With the rise of powerful and flexible function approximation, model-based reinforcement learning (MBRL) has gained a lot of traction in recent years. The core idea of MBRL is intuitive: (a) use the data obtained by online interaction of an agent with its environment, (b) build a surrogate model of this environment, and (c) use this model to improve the agent’s planning capabilities.

 A sketch of the DYNA algorithm. The model is used to generate additional data for the RL agent training.

While intuitive, this approach can start to suffer once we obtain multimodal, high resolution sensory information. In these cases, the agent may be observing more of the world that it needs to for completing its task and creating a predictive model of the full environment may actually be harder than the task at hand itself!

In most MBRL approaches, the environment model is obtained from the maximum likelihood objective, often via a reconstruction loss where the model tries to predict the next observation and agent will encounter from the previous observations and actions. However, if the observation contains many superfluous dimensions, the MLE objective is ineffective, as much of the model capacity is spent on approximating the full complexity of the observation space.

Our key proposal is to regularize the model learning by the sensitivity of the value function for different inputs. Intuitively, if the value function is not influenced by changing the observation, the model is not required to be accurate. To highlight how we arrive at this solution, let’s look at the problem and previous proposals in more detail.

When is a model mismatched?

 For a car driving task, it is important to differentiate important from unimportant environment features. While it is very important to predict the likelihood of pedestrians entering the road, the clouds in the sky are just distractions.

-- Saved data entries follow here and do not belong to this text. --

(* ===== verification/StoreSpec.v ===== *)
(** * The abstract content store: guarded row steps and their invariant

    What the storage crate promises, independently of how its SQL is arranged:
    the database evolves by the guarded steps of [content_step], and every state
    reached by them from a well-formed one is well formed ([wf]).  StoreRefine.v
    shows that each operation of the crate is a sequence of these steps. *)

From Stdlib Require Import Bool NArith ZArith Lia.
From S2P Require Import Prelude Text Extern Content Ai2Ai StoreBase StoreTaxonomy StoreContent.

(** [case_rows]: split on the key of every lookup in an updated table. *)
Ltac case_rows :=
  repeat match goal with
  | H : <[_ := _]> _ !! _ = Some _ |- _ => apply lookup_insert_Some in H as [[? ?]|[? ?]]; subst
  end; simplify_eq; cbn in *.

Section spec.
Context `{StoreCodec, Sha256Lib, !LayerCodec}.

(** ** Vocabulary *)

(** The public path of a revision under a placement. *)
Definition placement_path (db : DB) (p : PlacementRow) (slug : rstr) : option rstr :=
  match pl_category_id p with
  | None => Some slug
  | Some c => row ← categories db !! c; Some (cat_slug row ++ lit "/" ++ slug)
  end.

(** Nobody but [id] claims [path] in [site], as a current slug or a route. *)
Definition path_free (db : DB) (site id : Uuid) (path : rstr) : Prop :=
  (forall id' d, documents db !! id' = Some d -> doc_site_id d = site ->
     doc_current_slug d = path -> id' = id) /\
  (forall r, routes db !! (site, path) = Some r -> route_document_id r = id).

Definition key_fresh (db : DB) (key : option rstr) : Prop :=
  forall k rid r, key = Some k -> revisions db !! rid = Some r -> rev_idempotency_key r <> Some k.

Definition category_in_site (db : DB) (site : Uuid) (c : option Uuid) : Prop :=
  forall id, c = Some id -> exists row, categories db !! id = Some row /\ cat_site_id row = site.

(** A placement that belongs to a revision of document [id] in [site]. *)
Definition placement_ok (db : DB) (site id : Uuid) (p : PlacementRow) : Prop :=
  pl_document_id p = id /\ pl_site_id p = site /\ category_in_site db site (pl_category_id p).

(** The row of a revision is its decoded snapshot, whose hash is the hash of
    its content. *)
Record row_stores (rid : Uuid) (r : RevisionRow) (s : RevisionSnapshot) : Prop := {
  st_decodes : revision_of_json (rev_snapshot_json r) = Some s;
  st_id : rs_id s = rid;
  st_document : rs_document_id s = rev_document_id r;
  st_number : rs_revision_number s = rev_number r;
  st_parent : rs_parent_revision_id s = rev_parent_revision_id r;
  st_slug : rs_slug s = rev_slug r;
  st_created_at : rs_created_at s = rev_created_at r;
  st_hash : rs_content_hash s = content_hash_with_ai_summary (rs_title s) (rs_slug s)
    (rs_source_markdown s) (rs_embeds s) (rs_intent s) (rs_ontology s) (rs_ai_summary s);
}.

(** Home pins: slots one to three, each showing a published document, no
    document twice. *)
Definition pins_ok (db : DB) (pins : gmap Z HomePinRow) : Prop :=
  (forall slot p, pins !! slot = Some p -> (1 <= slot <= 3)%Z /\
     exists d, documents db !! hp_document_id p = Some d /\ is_Some (doc_published_revision_id d)) /\
  (forall slot p slot' p', pins !! slot = Some p -> pins !! slot' = Some p' ->
     hp_document_id p = hp_document_id p' -> slot = slot').
Definition comment_ok (db : DB) (c : CommentRow) : Prop :=
  exists d, documents db !! cm_document_id c = Some d /\ doc_site_id d = cm_site_id c.

Definition status_of (published : option Uuid) : DocumentStatus :=
  match published with None => Draft | Some _ => Published end.

Definition move_row (path : rstr) (now : DateTime) (d : DocumentRow) : DocumentRow := {|
  doc_site_id := doc_site_id d; doc_status := doc_status d;
  doc_current_revision_id := doc_current_revision_id d;
  doc_published_revision_id := doc_published_revision_id d;
  doc_current_slug := path; doc_created_at := doc_created_at d; doc_updated_at := now |}.

Definition uncanonical (id : Uuid) (r : RouteRow) : RouteRow :=
  if (route_document_id r =? id)%N
  then {| route_document_id := route_document_id r; route_is_canonical := false;
          route_created_at := route_created_at r |}
  else r.
(** The routes after [id] has been published at [path]. *)
Definition publish_routes (site : Uuid) (path : rstr) (id : Uuid) (now : DateTime)
    (t : gmap (Uuid * rstr) RouteRow) : gmap (Uuid * rstr) RouteRow :=
  let cleared := uncanonical id <$> t in
  <[(site, path) := {|
    route_document_id := id; route_is_canonical := true;
    route_created_at := match cleared !! (site, path) with
                        | Some r => route_created_at r | None => now
                        end |}]> cleared.

(** ** The steps *)

(** Steps that leave every publication as it is. *)
Inductive draft_step (db : DB) : DB -> Prop :=
| step_create id d rid r s p :
    documents db !! id = None -> revisions db !! rid = None ->
    doc_current_revision_id d = rid -> doc_published_revision_id d = None -> doc_status d = Draft ->
    rev_document_id r = id -> rev_number r = 1%N -> rev_parent_revision_id r = None ->
    row_stores rid r s -> key_fresh db (rev_idempotency_key r) ->
    placement_ok db (doc_site_id d) id p ->
    placement_path db p (rev_slug r) = Some (doc_current_slug d) ->
    path_free db (doc_site_id d) id (doc_current_slug d) ->
  draft_step db
      (set_placements (set_revisions (set_documents db (<[id := d]> (documents db)))
         (<[rid := r]> (revisions db))) (<[rid := p]> (revision_categories db)))
| step_revise id d base rid r s p path :
    documents db !! id = Some d -> revisions db !! doc_current_revision_id d = Some base ->
    revisions db !! rid = None ->
    rev_document_id r = id -> rev_number r = (rev_number base + 1)%N ->
    rev_parent_revision_id r = Some (doc_current_revision_id d) ->
    row_stores rid r s -> key_fresh db (rev_idempotency_key r) ->
    placement_ok db (doc_site_id d) id p ->
    placement_path db p (rev_slug r) = Some path ->
    path_free db (doc_site_id d) id path ->
  draft_step db
      (set_placements (set_revisions
         (set_documents db (<[id := advance_current rid path (rev_created_at r) d]> (documents db)))
         (<[rid := r]> (revisions db))) (<[rid := p]> (revision_categories db)))
| step_move id d r p path now :
    documents db !! id = Some d -> revisions db !! doc_current_revision_id d = Some r ->
    doc_published_revision_id d <> Some (doc_current_revision_id d) ->
    placement_ok db (doc_site_id d) id p ->
    placement_path db p (rev_slug r) = Some path ->
    path_free db (doc_site_id d) id path ->
  draft_step db
      (set_placements (set_documents db (<[id := move_row path now d]> (documents db)))
         (<[doc_current_revision_id d := p]> (revision_categories db)))
| step_audit rid r a :
  ai_proposal_audits db !! rid = None -> revisions db !! rid = Some r ->
  rev_document_id r = ad_document_id a ->
  (forall rid' a', ai_proposal_audits db !! rid' = Some a' ->
     ad_message_id a' <> ad_message_id a /\ ad_idempotency_key a' <> ad_idempotency_key a) ->
  draft_step db (set_audits db (<[rid := a]> (ai_proposal_audits db)))
| step_category id row :
  categories db !! id = None -> category_slug_checks (cat_slug row) = true ->
  (forall id' row', categories db !! id' = Some row' -> cat_site_id row' = cat_site_id row ->
     nocase_eqb (cat_slug row') (cat_slug row) = false) ->
  draft_step db (set_categories db (<[id := row]> (categories db)))
| step_category_edit id row row' :
  categories db !! id = Some row ->
  cat_site_id row' = cat_site_id row -> cat_slug row' = cat_slug row ->
  draft_step db (set_categories db (<[id := row']> (categories db)))
| step_series id row c :
  series db !! id = None -> (0 < se_home_position row)%Z ->
  (forall id' row', series db !! id' = Some row' -> se_site_id row' = se_site_id row ->
     se_category_id row' <> se_category_id row) ->
  categories db !! se_category_id row = Some c -> cat_site_id c = se_site_id row ->
  draft_step db (set_series db (<[id := row]> (series db)))
| step_series_edit id row row' :
  series db !! id = Some row -> (0 < se_home_position row')%Z ->
  se_site_id row' = se_site_id row -> se_category_id row' = se_category_id row ->
  draft_step db (set_series db (<[id := row']> (series db)))
| step_item sid did row s d :
  series_items db !! (sid, did) = None -> (0 < si_position row)%Z ->
  series db !! sid = Some s -> se_site_id s = si_site_id row ->
  documents db !! did = Some d -> doc_site_id d = si_site_id row ->
  draft_step db (set_series_items db (<[(sid, did) := row]> (series_items db)))
| step_item_move k row position :
  series_items db !! k = Some row -> (0 < position)%Z ->
  draft_step db (set_series_items db (<[k := {|
    si_site_id := si_site_id row; si_position := position; si_added_at := si_added_at row |}]>
    (series_items db)))
| step_comment id row :
    comments db !! id = None -> comment_ok db row ->
    draft_step db (set_comments db (<[id := row]> (comments db)))
| step_pins pins :
    pins_ok db pins -> draft_step db (set_home_pins db pins).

This phenomenon has been termed the “objective mismatch”: the model does not know anything about the task the agent is trying to solve, no information from the task is fed back to the model learning, so the objectives of the agent (“obtaining high reward”) and the model (“achieving low reconstruction error”) do not necessarily align. When trying to solve this problem, we quickly run into a catch-22: one of the core assumptions underlying decision making is that we do not know how to solve the task, otherwise we would not be doing model learning in the first place. We need an accurate model of the environment before we can solve the task, so how can we feed task information back to the model before solving it?

 On the left side, the model predictions are correct. On the right hand side they are wrong. In the top right image, the model prediction does not lead to a change in the value function prediction, so no error is fed back. In the bottom right corner, the model error leads to a difference in value function, so the error is propagated to the RL algorithm.

In their papers “Value-aware model learning” and “Iterative value-aware model learning”, Farahmand et al. present two potential solutions to the problem: by analyzing the way in which the model is used in a Dyna algorithm, they show that the model only influences the policy via its value function. This means that even if the model prediction is wrong, as long as the value function prediction aligns with the real environment, the RL agent is not impacted by the model error. Conversely, even if the model only makes a small error, if the value function is very sensitive to small changes in the state space, the resulting value prediction can be very wrong. Following from this observation, Farahmand et al. propose to replace the model learning loss with a loss that measures the difference in value function.

$\mathcal{L}_V(\hat{p}, p, \mu) = \int \mu(s,a) \bigg|\overbrace{\int p(s'|s,a)V(s')\mathrm{d}s'}^{\text{environment value estimate}} - \overbrace{\int \hat{p}(s'|s,a) V(s') \mathrm{d}s'}^{\text{model value estimate}}\bigg|^2 \mathrm{d} (s,a)$

Does this solve the objective mismatch problem?

Although the theoretical underpinnings of the VAML approach are rigorous, when naively applying the algorithm in practice, two problems quickly become apparent.

(1) In many RL environments, we cannot assume that the state space is fully explored in early iterations, which means that there are many possible states in which we do not have data to learn a value function. However, a function approximation will still assign a value to these points, interpolating from previously seen points in the training set, often resulting in nonsensical values. When the model predicts that a next state is in an unexplored region of the state space, the VAML loss will not penalize it for predicting a completely wrong state if the value functions align. In some cases it can even drive the prediction further into the unexplored regions, simply because it only seeks to find a local optimum of the value function prediction. When the value function is updated, the predictions in the regions of the state space that are not covered by data often change rapidly, which suddenly cause very large value function prediction errors when using model data.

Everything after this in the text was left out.